= Beginning of Section =

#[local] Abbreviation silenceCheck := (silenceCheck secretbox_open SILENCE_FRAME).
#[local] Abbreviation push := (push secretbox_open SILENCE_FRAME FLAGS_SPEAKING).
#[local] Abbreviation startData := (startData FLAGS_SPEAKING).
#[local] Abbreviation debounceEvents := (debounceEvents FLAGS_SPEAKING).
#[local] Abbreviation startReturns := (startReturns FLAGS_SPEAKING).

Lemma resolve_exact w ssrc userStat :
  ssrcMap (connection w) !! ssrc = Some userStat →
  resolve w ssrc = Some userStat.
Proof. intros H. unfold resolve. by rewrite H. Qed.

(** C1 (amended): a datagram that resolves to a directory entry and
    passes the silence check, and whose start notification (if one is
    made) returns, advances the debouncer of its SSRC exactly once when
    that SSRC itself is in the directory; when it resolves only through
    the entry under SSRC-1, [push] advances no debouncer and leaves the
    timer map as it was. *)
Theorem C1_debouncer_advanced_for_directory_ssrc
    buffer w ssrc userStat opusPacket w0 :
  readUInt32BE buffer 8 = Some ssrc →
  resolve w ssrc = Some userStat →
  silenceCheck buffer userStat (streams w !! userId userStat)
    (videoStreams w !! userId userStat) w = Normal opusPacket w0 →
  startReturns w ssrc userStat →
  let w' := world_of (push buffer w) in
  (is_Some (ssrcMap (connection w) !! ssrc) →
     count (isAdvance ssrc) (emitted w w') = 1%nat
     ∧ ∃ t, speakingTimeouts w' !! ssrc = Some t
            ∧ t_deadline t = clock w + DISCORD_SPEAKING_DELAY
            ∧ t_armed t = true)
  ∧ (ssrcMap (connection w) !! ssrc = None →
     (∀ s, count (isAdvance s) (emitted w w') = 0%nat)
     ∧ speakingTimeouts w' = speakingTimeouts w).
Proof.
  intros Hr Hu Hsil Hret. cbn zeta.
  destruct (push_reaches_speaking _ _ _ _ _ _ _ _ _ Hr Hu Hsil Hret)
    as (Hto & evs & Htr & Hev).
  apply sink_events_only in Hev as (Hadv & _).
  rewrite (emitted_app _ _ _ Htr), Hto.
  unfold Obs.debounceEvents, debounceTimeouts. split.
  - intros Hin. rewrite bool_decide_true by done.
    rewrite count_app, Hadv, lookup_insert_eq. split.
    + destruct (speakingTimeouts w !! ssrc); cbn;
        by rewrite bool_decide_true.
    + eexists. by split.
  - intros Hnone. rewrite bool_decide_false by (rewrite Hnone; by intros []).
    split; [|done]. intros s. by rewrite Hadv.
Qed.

= End of Section =

Repeat all the material above, matching every character.

## Task solution
#[local] Abbreviation silenceCheck := (silenceCheck secretbox_open SILENCE_FRAME).
#[local] Abbreviation push := (push secretbox_open SILENCE_FRAME FLAGS_SPEAKING).
#[local] Abbreviation startData := (startData FLAGS_SPEAKING).
#[local] Abbreviation debounceEvents := (debounceEvents FLAGS_SPEAKING).
#[local] Abbreviation startReturns := (startReturns FLAGS_SPEAKING).

Lemma resolve_exact w ssrc userStat :
  ssrcMap (connection w) !! ssrc = Some userStat →
  resolve w ssrc = Some userStat.
Proof. intros H. unfold resolve. by rewrite H. Qed.

(** C1 (amended): a datagram that resolves to a directory entry and
    passes the silence check, and whose start notification (if one is
    made) returns, advances the debouncer of its SSRC exactly once when
    that SSRC itself is in the directory; when it resolves only through
    the entry under SSRC-1, [push] advances no debouncer and leaves the
    timer map as it was. *)
Theorem C1_debouncer_advanced_for_directory_ssrc
    buffer w ssrc userStat opusPacket w0 :
  readUInt32BE buffer 8 = Some ssrc →
  resolve w ssrc = Some userStat →
  silenceCheck buffer userStat (streams w !! userId userStat)
    (videoStreams w !! userId userStat) w = Normal opusPacket w0 →
  startReturns w ssrc userStat →
  let w' := world_of (push buffer w) in
  (is_Some (ssrcMap (connection w) !! ssrc) →
     count (isAdvance ssrc) (emitted w w') = 1%nat
     ∧ ∃ t, speakingTimeouts w' !! ssrc = Some t
            ∧ t_deadline t = clock w + DISCORD_SPEAKING_DELAY
            ∧ t_armed t = true)
  ∧ (ssrcMap (connection w) !! ssrc = None →
     (∀ s, count (isAdvance s) (emitted w w') = 0%nat)
     ∧ speakingTimeouts w' = speakingTimeouts w).
Proof.
  intros Hr Hu Hsil Hret. cbn zeta.
  destruct (push_reaches_speaking _ _ _ _ _ _ _ _ _ Hr Hu Hsil Hret)
    as (Hto & evs & Htr & Hev).
  apply sink_events_only in Hev as (Hadv & _).
  rewrite (emitted_app _ _ _ Htr), Hto.
  unfold Obs.debounceEvents, debounceTimeouts. split.
  - intros Hin. rewrite bool_decide_true by done.
    rewrite count_app, Hadv, lookup_insert_eq. split.
    + destruct (speakingTimeouts w !! ssrc); cbn;
        by rewrite bool_decide_true.
    + eexists. by split.
  - intros Hnone. rewrite bool_decide_false by (rewrite Hnone; by intros []).
    split; [|done]. intros s. by rewrite Hadv.
Qed.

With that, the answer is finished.